Return the listing below in full, with every line exactly as it is.

[DATA FOR THIS TASK]
____________
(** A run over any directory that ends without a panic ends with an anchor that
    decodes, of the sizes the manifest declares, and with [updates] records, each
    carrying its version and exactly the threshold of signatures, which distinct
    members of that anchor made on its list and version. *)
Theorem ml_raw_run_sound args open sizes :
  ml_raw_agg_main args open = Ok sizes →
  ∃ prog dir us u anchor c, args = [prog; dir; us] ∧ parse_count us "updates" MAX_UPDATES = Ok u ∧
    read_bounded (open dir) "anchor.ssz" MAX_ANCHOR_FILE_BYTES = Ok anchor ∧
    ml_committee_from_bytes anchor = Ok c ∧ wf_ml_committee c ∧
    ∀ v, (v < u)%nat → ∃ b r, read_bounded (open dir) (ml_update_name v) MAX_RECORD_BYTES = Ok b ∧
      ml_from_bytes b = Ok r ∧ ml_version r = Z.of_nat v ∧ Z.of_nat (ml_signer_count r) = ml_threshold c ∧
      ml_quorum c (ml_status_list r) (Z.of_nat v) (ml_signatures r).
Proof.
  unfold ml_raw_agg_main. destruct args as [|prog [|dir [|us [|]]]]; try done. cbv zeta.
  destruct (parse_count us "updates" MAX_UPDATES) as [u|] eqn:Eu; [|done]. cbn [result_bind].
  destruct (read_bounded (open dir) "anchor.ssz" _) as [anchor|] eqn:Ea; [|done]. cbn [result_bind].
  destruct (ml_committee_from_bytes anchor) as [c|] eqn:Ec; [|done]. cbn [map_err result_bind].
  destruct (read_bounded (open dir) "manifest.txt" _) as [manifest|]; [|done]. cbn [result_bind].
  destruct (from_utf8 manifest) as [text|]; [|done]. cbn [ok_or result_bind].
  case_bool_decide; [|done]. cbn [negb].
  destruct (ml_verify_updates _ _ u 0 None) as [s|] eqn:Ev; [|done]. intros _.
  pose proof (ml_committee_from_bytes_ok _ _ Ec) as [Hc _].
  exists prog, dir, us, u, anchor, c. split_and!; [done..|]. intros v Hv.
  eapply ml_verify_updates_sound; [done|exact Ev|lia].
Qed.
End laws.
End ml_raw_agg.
____________
[SOLUTION FOR THIS EXERCISE]
(** A run over any directory that ends without a panic ends with an anchor that
    decodes, of the sizes the manifest declares, and with [updates] records, each
    carrying its version and exactly the threshold of signatures, which distinct
    members of that anchor made on its list and version. *)
Theorem ml_raw_run_sound args open sizes :
  ml_raw_agg_main args open = Ok sizes →
  ∃ prog dir us u anchor c, args = [prog; dir; us] ∧ parse_count us "updates" MAX_UPDATES = Ok u ∧
    read_bounded (open dir) "anchor.ssz" MAX_ANCHOR_FILE_BYTES = Ok anchor ∧
    ml_committee_from_bytes anchor = Ok c ∧ wf_ml_committee c ∧
    ∀ v, (v < u)%nat → ∃ b r, read_bounded (open dir) (ml_update_name v) MAX_RECORD_BYTES = Ok b ∧
      ml_from_bytes b = Ok r ∧ ml_version r = Z.of_nat v ∧ Z.of_nat (ml_signer_count r) = ml_threshold c ∧
      ml_quorum c (ml_status_list r) (Z.of_nat v) (ml_signatures r).
Proof.
  unfold ml_raw_agg_main. destruct args as [|prog [|dir [|us [|]]]]; try done. cbv zeta.
  destruct (parse_count us "updates" MAX_UPDATES) as [u|] eqn:Eu; [|done]. cbn [result_bind].
  destruct (read_bounded (open dir) "anchor.ssz" _) as [anchor|] eqn:Ea; [|done]. cbn [result_bind].
  destruct (ml_committee_from_bytes anchor) as [c|] eqn:Ec; [|done]. cbn [map_err result_bind].
  destruct (read_bounded (open dir) "manifest.txt" _) as [manifest|]; [|done]. cbn [result_bind].
  destruct (from_utf8 manifest) as [text|]; [|done]. cbn [ok_or result_bind].
  case_bool_decide; [|done]. cbn [negb].
  destruct (ml_verify_updates _ _ u 0 None) as [s|] eqn:Ev; [|done]. intros _.
  pose proof (ml_committee_from_bytes_ok _ _ Ec) as [Hc _].
  exists prog, dir, us, u, anchor, c. split_and!; [done..|]. intros v Hv.
  eapply ml_verify_updates_sound; [done|exact Ev|lia].
Qed.
End laws.
End ml_raw_agg.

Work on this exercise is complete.